The procedure, performed on Thursday morning at the zoo, took roughly an hour. Surgeons from the Children’s Hospital and Regional Medical Center joined zoo vets in removing the mass, which was around 1.5 inches in size. The surgery also confirmed that the baby gorilla has a mild case of spinal bifida. Doctors believe it should not be an issue as the gorilla grows older.
Dr. Richard G. Ellenbogen, a neurosurgeon and chairman of the department of neurological surgery at the University of Washington, which is affiliated with the hospital, said "This gorilla operation was an amazing "Star-Trek" type of experience for the team from Children’s and the UW."
The baby is the 12th successful gorilla birth for the zoo and the third offspring for Amanda, 37 and father, Vip, 28. The yet-to-be named baby gorilla was born in October with the cyst at the base of her back but because of the way gorillas hold their young it was some time before the cyst was noticed.
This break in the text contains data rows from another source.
(** After the announced wait the bucket holds a token, and a second earlier not. *)
Lemma retry_wait b now s b' : bucket_ok b -> last b <= now -> bucket_check rpm cap b now = (Reject s, b') ->
  1 <= s /\ forall now', now <= now' ->
    (now + s * 1000000000 <= now' -> fst (bucket_check rpm cap b' now') = Allow) /\
    (now' <= now + (s - 1) * 1000000000 -> is_allow (fst (bucket_check rpm cap b' now')) = false).
Proof.
  intros Hb Hnow H. pose proof (bucket_check_spec b now Hb Hnow) as Hs. rewrite H in Hs. destruct Hs as (Hl & Hok & Ha & Hcr).
  simpl in Ha, Hcr. rewrite Z.add_0_r in Hcr. symmetry in Ha. apply Z.leb_gt in Ha. rewrite <- Hcr in Ha.
  assert (Hsv : s = Z.max (div_ceil (div_ceil (MINUTE_NANOS - credit b') rpm) 1000000000) 1).
  { unfold bucket_check in H. replace (last b <=? now) with true in H by lia. destruct Hb. rewrite refill_exact, <- Hcr in H by lia.
    replace (MINUTE_NANOS <=? credit b') with false in H by lia. injection H as Hs _.
    pose proof (div_ceil_bounds (MINUTE_NANOS - credit b') rpm Hrpm).
    assert (div_ceil (MINUTE_NANOS - credit b') rpm <= MINUTE_NANOS) by (destruct Hok; nia).
    pose proof (div_ceil_bounds (div_ceil (MINUTE_NANOS - credit b') rpm) 1000000000).
    rewrite <- Hs. destruct (Z.leb_spec (Z.max (div_ceil (div_ceil (MINUTE_NANOS - credit b') rpm) 1000000000) 1) u64_max); [done|].
    unfold u64_max, MINUTE_NANOS in *. lia. }
  pose proof (div_ceil_bounds (MINUTE_NANOS - credit b') rpm Hrpm) as Hd1. set (w := div_ceil (MINUTE_NANOS - credit b') rpm) in *.
  pose proof (div_ceil_bounds w 1000000000 ltac:(lia)) as Hd2. split; [lia|]. intros now' Hn'.
  pose proof (bucket_check_spec b' now' Hok ltac:(lia)) as Hs'. destruct (bucket_check rpm cap b' now') as [d b''].
  destruct Hs' as (_ & _ & Ha' & _). rewrite Hl in Ha'. split; intros Hw.
  - assert (Hge : MINUTE_NANOS <= credit b' + (now' - now) * rpm) by nia.
    replace (MINUTE_NANOS <=? _) with true in Ha' by lia. by destruct d.
  - simpl. rewrite Ha'. apply Z.leb_gt. apply Z.min_lt_iff. left.
    destruct (Z.eq_dec s 1) as [->|Hs1]; [replace now' with now by lia; lia|]. nia.
Qed.
End Bucket.

(** * The limiter *)
Record limiter_ok (l : PrincipalLimiter) : Prop := {
  lk_rpm : 0 < lim_rpm l;
  lk_cap : MINUTE_NANOS <= capacity l <= u128_max;
  lk_buckets : Forall (bucket_ok (capacity l)) (buckets l) }.

(** No bucket was refilled after [t]. *)
Definition refilled_by (t : Z) (l : PrincipalLimiter) : Prop := Forall (fun b => last b <= t) (buckets l).

Lemma limiter_new_Ok limit n now : is_u32 (requests_per_minute limit) -> is_u32 (burst limit) ->
  0 < requests_per_minute limit -> 0 < burst limit ->
  exists l, limiter_new limit n now = Ok l /\ limiter_ok l /\ refilled_by now l /\ zlen (buckets l) = Z.max 0 n /\
    lim_rpm l = requests_per_minute limit /\ capacity l = burst limit * MINUTE_NANOS.
Proof.
  unfold is_u32, limiter_new. intros Hr Hb Hr0 Hb0. replace (_ || _) with false by lia.
  replace (_ <=? u128_max) with true by (unfold MINUTE_NANOS, u128_max; lia). cbn [ok_or bind].
  eexists. split; [done|]. simpl. split; [split; simpl; [lia|unfold MINUTE_NANOS, u128_max; lia|]|].
  - apply Forall_replicate. unfold bucket_ok. simpl. unfold MINUTE_NANOS. lia.
  - split; [by apply Forall_replicate; simpl|]. by rewrite zlen_vec.
Qed.
(* ===== verification/Evidence.v ===== *)
(** * Evidence logs (crates/tritium-evidence/src/lib.rs)

    The recorder of a run, the verification of a log's per-span sequences, digest
    chains and span hierarchy, its JSON Lines form, the run root and the aggregation
    of claim verdicts. Strings are lists of UTF-8 bytes, a [BTreeMap] is a finite map
    iterated in key order. BLAKE3, the JCS canonicalizer and serde_json are parameters. *)

From Stdlib Require Import ZArith Lia Bool.
From stdpp Require Import base list numbers gmap sorting.
From S2P Require Import Prelude.

#[local] Open Scope Z_scope.

Abbreviation string := (list Z).

(** [tritium_schema::UnknownReason] and [Verdict]. *)
Inductive UnknownReason : Type :=
| NotEvaluated
| MissingEvidence
| MissingCapability
| AwaitingIndependentReview
| Other.
Inductive Verdict : Type := Pass | Fail | Unknown (reason : UnknownReason).

#[export] Instance UnknownReason_eq_dec : EqDecision UnknownReason.
Proof. solve_decision. Defined.
#[export] Instance Verdict_eq_dec : EqDecision Verdict.
Proof. solve_decision. Defined.

Record ClaimVerdict : Type := MkClaim {
  required : bool;
  requires_independent : bool;
  independently_cleared : bool;
  verdict : Verdict }.

(** The loop of [aggregate_required] over the required claims. *)
Fixpoint aggregate_loop (claims : list ClaimVerdict) : Verdict :=
  match claims with
  | [] => Pass
  | c :: claims =>
      if requires_independent c && negb (independently_cleared c) then Unknown AwaitingIndependentReview else
      match verdict c with
      | Unknown reason => Unknown reason
      | _ => aggregate_loop claims
      end
  end.
Lemma for_row_tiles_spec {S} l counts g ix p r (f : ActiveTile -> S -> res AdditiveError S) s :
  layout_typed l -> geo_ok l counts g -> index_ok l counts g ix -> 0 <= p < g_planes g -> 0 <= r < rows l ->
  for_row_tiles ix p r f s = for_each (row_spec l counts p r) f s.
Proof.
  intros Hty G I Hp Hr. destruct (slot_fits l counts g G p r Hp Hr) as [Hf1 Hf2].
  pose proof (slot_bounds l counts g G p r Hp Hr) as Hsl. pose proof (tiles_nonneg l counts g G) as HT.
  unfold for_row_tiles, row_tiles. rewrite (io_geometry _ _ _ _ I), (go_rows _ _ _ G), (go_tiles _ _ _ G).
  rewrite mul_usize_Ok by done. cbn [bind]. rewrite add_usize_Ok by done. cbn [bind].
  rewrite (idx_Ok (ix_spans ix) (p * rows l + r) (span_spec l counts p r)); [|lia|by apply (io_spans _ _ _ _ I)]. cbn [bind].
  apply (for_tiles_spec l counts g ix p r f (Z.to_nat (div_ceil (cols l) 256))); (done || lia).
Qed.

(** * A compact view with every plane *)
Section Full.
  Context (l : AdditiveLayout) (planes : Z) (u : UniformPlan) (g : Geometry) (ix : PerTileIndex).
  Context (trits : list Trit) (scales : list f32).
  Abbreviation lt := (as_per_tile l).
  Abbreviation counts := (full_counts l planes).
  Context (Hty : layout_typed l) (U : uplan_ok l planes u).
  Context (G : geo_ok lt counts g) (Hgp : g_planes g = planes) (I : index_ok lt counts g ix).
  Context (Htr : zlen trits = rows l * cols l * planes) (Hsc : zlen scales = u_scale_count u).
  Abbreviation R := (rows l).
  Abbreviation C := (cols l).
  Abbreviation T := (div_ceil (cols l) 256).
  Abbreviation D := (div_ceil (cols l) (group l)).
(* ===== verification/Prefix.v ===== *)
(** * Logical prefixes (crates/tritium-core/src/additive.rs, [is_logical_prefix_of])

    One cursor type over both allocations, the paired scan that compares the planes a
    tensor retains with those of its parent, and what the scan decides. *)

From Stdlib Require Import ZArith Lia Bool Sorted Floats.SpecFloat.
From stdpp Require Import base list numbers.
From S2P Require Import Prelude Core F32 Schema PerTile Uniform AdditiveView AdditiveOps.

#[local] Open Scope Z_scope.

#[export] Instance spec_float_eq_dec : EqDecision spec_float.
Proof. solve_decision. Defined.
#[export] Instance ScaleLaw_eq_dec : EqDecision ScaleLaw.
Proof. solve_decision. Defined.
#[export] Instance Basis_eq_dec : EqDecision Basis.
Proof. solve_decision. Defined.

Inductive RowTiles : Type :=
| RPerTile (tiles : ActiveTiles)
| RUniform (tiles : UniformTiles).

Definition rows_next (self : RowTiles) : res AdditiveError (option ActiveTile * RowTiles) :=
  match self with
  | RPerTile tiles => let* (t, tiles) := next tiles in Ok (t, RPerTile tiles)
  | RUniform tiles => let* (t, tiles) := uniform_next tiles in Ok (t, RUniform tiles)
  end.

Definition view_row_tiles (self : AdditiveView) (plane row : Z) : res AdditiveError RowTiles :=
  match av_allocation self with
  | APerTile index => let* tiles := row_tiles index plane row in Ok (RPerTile tiles)
  | AUniform layout planes scale_units =>
      Ok (RUniform (uniform_row_tiles
        (MkUniform layout planes (zlen (av_trits self)) (zlen (av_scales self)) scale_units) plane row))
  end.

(** [parents.find(|tile| tile.col >= col)]. *)
Fixpoint find_tile (fuel : nat) (parents : RowTiles) (col : Z) : res AdditiveError (option ActiveTile * RowTiles) :=
  match fuel with
  | O => NoFuel
  | S fuel =>
      let* (t, parents) := rows_next parents in
      match t with
      | None => Ok (None, parents)
      | Some t => if col <=? at_col t then Ok (Some t, parents) else find_tile fuel parents col
      end
  end.

(** [values\[start..start + len\]]. *)
Definition window {A} (values : list A) (start len : Z) : res AdditiveError (list A) :=
  let* stop := add_usize start len in slice values start stop.

(** The comparison of one retained tile; scales are finite, so equal bits are equal values. *)
Definition same_tile (self parent : AdditiveView) (child retained : ActiveTile) : res AdditiveError bool :=
  if negb (at_col retained =? at_col child) then Ok false else
  let* a := window (av_trits self) (at_trit child) (at_len child) in
  let* b := window (av_trits parent) (at_trit retained) (at_len retained) in
  if negb (bool_decide (a = b)) then Ok false else
  let scales := if bool_decide (anchor (law (view_layout self)) = Group)
    then div_ceil (at_len child) (group (view_layout self)) else 1 in
  let* a := window (av_scales self) (at_scale child) scales in
  let* b := window (av_scales parent) (at_scale retained) scales in
  Ok (bool_decide (a = b)).

Fixpoint prefix_row (fuel find_fuel : nat) (self parent : AdditiveView) (children parents : RowTiles)
  : res AdditiveError bool :=
  match fuel with
  | O => NoFuel
  | S fuel =>
      let* (child, children) := rows_next children in
      match child with
      | None => Ok true
      | Some child =>
          let* (retained, parents) := find_tile find_fuel parents (at_col child) in
          match retained with
          | None => Ok false
          | Some retained =>
              let* same := same_tile self parent child retained in
              if same then prefix_row fuel find_fuel self parent children parents else Ok false
          end
      end
  end.

(** A loop left with [return false] as soon as an iteration fails. *)
Definition for_all {E} (lo hi : Z) (f : Z -> res E bool) : res E bool :=
  for_range lo hi (fun i (ok : bool) => if ok then f i else Ok false) true.

Definition is_logical_prefix_of (self parent : AdditiveView) : res AdditiveError bool :=
  let c := view_layout self in
  let p := view_layout parent in
  if negb (rows c =? rows p) || negb (cols c =? cols p) || negb (tile c =? tile p) || negb (group c =? group p)
     || negb (bool_decide (law c = law p)) || negb (bool_decide (basis c = basis p))
     || (view_plane_count parent <? view_plane_count self)
  then Ok false else
  for_all 0 (view_plane_count self) (fun plane =>
    for_all 0 (rows c) (fun row =>
      let* parents := view_row_tiles parent plane row in
      let* children := view_row_tiles self plane row in
      let fuel := S (Z.to_nat (div_ceil (cols c) 256)) in
      prefix_row fuel fuel self parent children parents)).

(** * What the scan decides *)

(** The tiles of a row, in column order. *)
Definition view_tiles (self : AdditiveView) : Z -> Z -> list ActiveTile :=
  match av_allocation self with
  | AUniform layout planes _ => row_spec (as_per_tile layout) (full_counts layout planes)
  | APerTile index => row_spec (ix_layout index) (ix_counts index)
  end.

(** The views the constructors hand out. *)
Definition view_valid (v : AdditiveView) : Prop :=
  (exists l planes trits scales, layout_typed l /\ is_u8 planes /\ view_new l planes trits scales = Ok v) \/
  (exists l counts plan storage ix trits scales, layout_typed l /\ bytes_ok counts /\
    plan_new l counts = Ok plan /\ plan_build plan storage = Ok ix /\ view_new_per_tile ix trits scales = Ok v).

Definition tile_scales_read (v : AdditiveView) (t : ActiveTile) : Z :=
  if bool_decide (anchor (law (view_layout v)) = Group) then div_ceil (at_len t) (group (view_layout v)) else 1.

(** The tile [t] of [v] and the tile [t'] of [v'] hold the same coefficients and scales. *)
Definition tiles_equal (v v' : AdditiveView) (t t' : ActiveTile) : Prop :=
  at_col t' = at_col t /\
  sub (av_trits v) (at_trit t) (at_trit t + at_len t) = sub (av_trits v') (at_trit t') (at_trit t' + at_len t') /\
  sub (av_scales v) (at_scale t) (at_scale t + tile_scales_read v t) =
  sub (av_scales v') (at_scale t') (at_scale t' + tile_scales_read v t).

(** * Cursors as lists *)

Inductive yields : RowTiles -> list ActiveTile -> Prop :=
| yields_nil s s' : rows_next s = Ok (None, s') -> yields s []
| yields_cons s s' t ts : rows_next s = Ok (Some t, s') -> yields s' ts -> yields s (t :: ts).

Abbreviation before := (fun a b => at_col a < at_col b).

Lemma compact_yields l counts g ix p r k : layout_typed l -> geo_ok l counts g -> index_ok l counts g ix ->
  0 <= p < g_planes g -> 0 <= r < rows l -> forall n, 0 <= n -> div_ceil (cols l) 256 = n + Z.of_nat k ->
  yields (RPerTile (cursor l counts ix p r n)) (row_from l counts p r n).
Proof.
  intros Hty G I Hp Hr. induction k as [|k IH]; intros n Hn HT.
  - replace n with (div_ceil (cols l) 256) by lia. rewrite row_from_end. eapply yields_nil. simpl. by rewrite (next_end l counts g G ix I).
  - rewrite (row_from_step l counts p r n) by lia. specialize (IH (n + 1) ltac:(lia) ltac:(lia)).
    pose proof (next_step l counts g Hty G ix I p r Hp Hr n ltac:(lia)) as Hs. destruct (active l counts p r n); cbn [app].
    + eapply yields_cons; [|exact IH]. simpl. by rewrite Hs.
    + inversion IH as [s s' Hx|s s' t ts Hx Hy]; subst; [eapply yields_nil|eapply yields_cons; [|exact Hy]]; simpl in *; rewrite Hs; exact Hx.
Qed.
Experts wanted to wait until the gorilla was older before trying to remove the deformity but grew concerned as test results showed the cyst had become infected and was growing toward the spine, raising the risk of meningitis, said Dr. Kelly E. Helmick, the zoo’s interim director of animal health.
Zookeepers trained the mother, Amanda, to carry her baby to them so they could administer antibiotics to help fight infections, Helmick stated. Once the surgery was complete she was placed on a table just outside the operating room to be given fluids and kept warm while she recovered. The baby gorilla awoke about 30 minutes later, gave a big yawn and opened her eyes. A pink and purple pacifier and stuffed gorilla were waiting for her upon awakening.
Helmick said that as soon as zookeepers returned the baby to her mother, she grabbed her baby and immediately began nursing her. "It was a touching reunion between mom and baby," she said.
Gorillas naturally pick at each other to remove dirt and insects, so the sutures were buried under the skin and covered with surgical tissue glue, while Amanda’s nails were painted red so she would be distracted and pick at her nails instead of at her baby’s incision.
It is expected that recovery will take about 2 weeks and the prognosis was good. Ellenbogen and other hospital personnel donated their time and Integra LifeSciences, a medical instrument company in Plainsboro, N.J., donated nearly $60,000 worth of spinal instruments to the zoo for the surgery.
Children’s Hospital has about two to five cases a year similar to the one in the baby gorilla, Ellenbogen said. "What we were able to do here was parallel to what we do in the human world," he said. "We were prepared for the worst and it turned out to be something we could treat and cure."